(Saved entries)
·····
(* ===== verification/Consensus.v ===== *)
(** * A mined block on both nodes

    In the world of Exchange.v a node mines a block on its chain, broadcasts it, and waits for the
    answer of the other one, whose chain may be another one. The lemmas follow the miner's
    coroutine: its broadcast through the executor and the channel, the other node's decision, the
    answer back to the miner's listeners, and the node's own decision. *)

From stdpp Require Import base sets list gmap strings.
From Stdlib Require Import ZArith Lia.
From S2P Require Import Prelude Json Crypto LevelDB Fifo Rtc Enums Models Messages DBInterface.
From S2P Require Import Stores Blockchain Validator TransactionPool Event Coroutine Services.
From S2P Require Import BlockchainManager TransactionPoolManager Miner Peer RetryHandler.
From S2P Require Import PeerConnection PeerManager WaitForPeers SignalingClient Node.
From S2P Require Import NodeInvariant Loop Exchange Sync Broadcast.

Open Scope Z_scope.

(** ** The world of a mining node *)

Section World.
Context `{JsonLib} `{CryptoLib} `{LevelDB} `{FifoLib} `{EventppLib} `{RtcLib} `{HostLib}.
Context `{HashOrder}.
Context (ch_a ch_b ws_a ws_b rounds power : nat).
Abbreviation peerA := (lens_comp aL peerL).
Abbreviation answers_a := (world_answers ch_a ch_b ws_a ws_b rounds).

(** The first node's loop goes on until promise [p] is resolved. *)
Fixpoint loop_until (fuel p : nat) : M Node (option Event) :=
  result ← gets (λ n, result_of (pr_queue (nd_peer n)) p);
  match result, fuel with
  | Some e, _ => mret (Some e)
  | None, O => mret None
  | None, S fuel => _ ← node_run ws_a 1; loop_until fuel p
  end.

(** What happens while the miner waits: the search goes on, the broadcasts are sent and answered,
    or the own loop gets to the awaited event. *)
Definition miner_answers (w : Awaited) : M World (answer w) :=
  match w with
  | Answer p =>
      result ← zoom aL (loop_until rounds p);
      match result with Some e => mret e | None => throw LibraryError end
  | FirstOf ps seconds => _ ← run_posted ch_a ch_b ws_a ws_b rounds; answers_a (FirstOf ps seconds)
  | Mined search => match search power with Some b => mret b | None => throw LibraryError end
  | Peers k => answers_a (Peers k)
  | Delay seconds => answers_a (Delay seconds)
  end.
End World.

(** ** A round of the miner *)

Section Mining.
Context `{JsonLib} `{CryptoLib} `{LevelDB} `{FifoLib} `{EventppLib} `{RtcLib} `{HostLib}.
Context `{HashOrder} `{!ReliableChannels}.
Context (xA xB : Side) (idA idB : string) (wsA wsB rounds power : nat).
Context (HN : two_nodes xA xB idA idB) (HbusyA : sd_posted xA = None).
Context (pcA pcB : PeerConnection) (Htype : pc_type pcA = PeerType.Full).
Context (g : Block) (cs : list Block) (g' : Block) (cs' : list Block) (b : Block).
Context (Hb : wf_block b).
Implicit Types (x : Side) (st : Stores).
Abbreviation block_task := (the_task idA idB PeerMessageType.AddBlock (Block_to_json b)).
Abbreviation env := (miner_answers (sd_channel xA) (sd_channel xB) wsA wsB (S (S rounds)) power).
Abbreviation peerA := (lens_comp aL peerL).

(** The other node's answer to the block, and what it makes of its stores. *)
Definition decision (st : Stores) (a : PeerMessage) (st' : Stores) : Prop :=
  if decide (verdict (tip g' cs') (st_spent st) b = ValidationState.Success)
  then pm_type a = PeerMessageType.BlockAccepted ∧ accepted g' cs' b st st'
  else pm_type a = PeerMessageType.BlockRejected ∧ st' = st.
·····
Every entry should be duplicated exactly as written.

OUTPUT FOR THIS TASK -
(* ===== verification/Consensus.v ===== *)
(** * A mined block on both nodes

    In the world of Exchange.v a node mines a block on its chain, broadcasts it, and waits for the
    answer of the other one, whose chain may be another one. The lemmas follow the miner's
    coroutine: its broadcast through the executor and the channel, the other node's decision, the
    answer back to the miner's listeners, and the node's own decision. *)

From stdpp Require Import base sets list gmap strings.
From Stdlib Require Import ZArith Lia.
From S2P Require Import Prelude Json Crypto LevelDB Fifo Rtc Enums Models Messages DBInterface.
From S2P Require Import Stores Blockchain Validator TransactionPool Event Coroutine Services.
From S2P Require Import BlockchainManager TransactionPoolManager Miner Peer RetryHandler.
From S2P Require Import PeerConnection PeerManager WaitForPeers SignalingClient Node.
From S2P Require Import NodeInvariant Loop Exchange Sync Broadcast.

Open Scope Z_scope.

(** ** The world of a mining node *)

Section World.
Context `{JsonLib} `{CryptoLib} `{LevelDB} `{FifoLib} `{EventppLib} `{RtcLib} `{HostLib}.
Context `{HashOrder}.
Context (ch_a ch_b ws_a ws_b rounds power : nat).
Abbreviation peerA := (lens_comp aL peerL).
Abbreviation answers_a := (world_answers ch_a ch_b ws_a ws_b rounds).

(** The first node's loop goes on until promise [p] is resolved. *)
Fixpoint loop_until (fuel p : nat) : M Node (option Event) :=
  result ← gets (λ n, result_of (pr_queue (nd_peer n)) p);
  match result, fuel with
  | Some e, _ => mret (Some e)
  | None, O => mret None
  | None, S fuel => _ ← node_run ws_a 1; loop_until fuel p
  end.

(** What happens while the miner waits: the search goes on, the broadcasts are sent and answered,
    or the own loop gets to the awaited event. *)
Definition miner_answers (w : Awaited) : M World (answer w) :=
  match w with
  | Answer p =>
      result ← zoom aL (loop_until rounds p);
      match result with Some e => mret e | None => throw LibraryError end
  | FirstOf ps seconds => _ ← run_posted ch_a ch_b ws_a ws_b rounds; answers_a (FirstOf ps seconds)
  | Mined search => match search power with Some b => mret b | None => throw LibraryError end
  | Peers k => answers_a (Peers k)
  | Delay seconds => answers_a (Delay seconds)
  end.
End World.

(** ** A round of the miner *)

Section Mining.
Context `{JsonLib} `{CryptoLib} `{LevelDB} `{FifoLib} `{EventppLib} `{RtcLib} `{HostLib}.
Context `{HashOrder} `{!ReliableChannels}.
Context (xA xB : Side) (idA idB : string) (wsA wsB rounds power : nat).
Context (HN : two_nodes xA xB idA idB) (HbusyA : sd_posted xA = None).
Context (pcA pcB : PeerConnection) (Htype : pc_type pcA = PeerType.Full).
Context (g : Block) (cs : list Block) (g' : Block) (cs' : list Block) (b : Block).
Context (Hb : wf_block b).
Implicit Types (x : Side) (st : Stores).
Abbreviation block_task := (the_task idA idB PeerMessageType.AddBlock (Block_to_json b)).
Abbreviation env := (miner_answers (sd_channel xA) (sd_channel xB) wsA wsB (S (S rounds)) power).
Abbreviation peerA := (lens_comp aL peerL).

(** The other node's answer to the block, and what it makes of its stores. *)
Definition decision (st : Stores) (a : PeerMessage) (st' : Stores) : Prop :=
  if decide (verdict (tip g' cs') (st_spent st) b = ValidationState.Success)
  then pm_type a = PeerMessageType.BlockAccepted ∧ accepted g' cs' b st st'
  else pm_type a = PeerMessageType.BlockRejected ∧ st' = st.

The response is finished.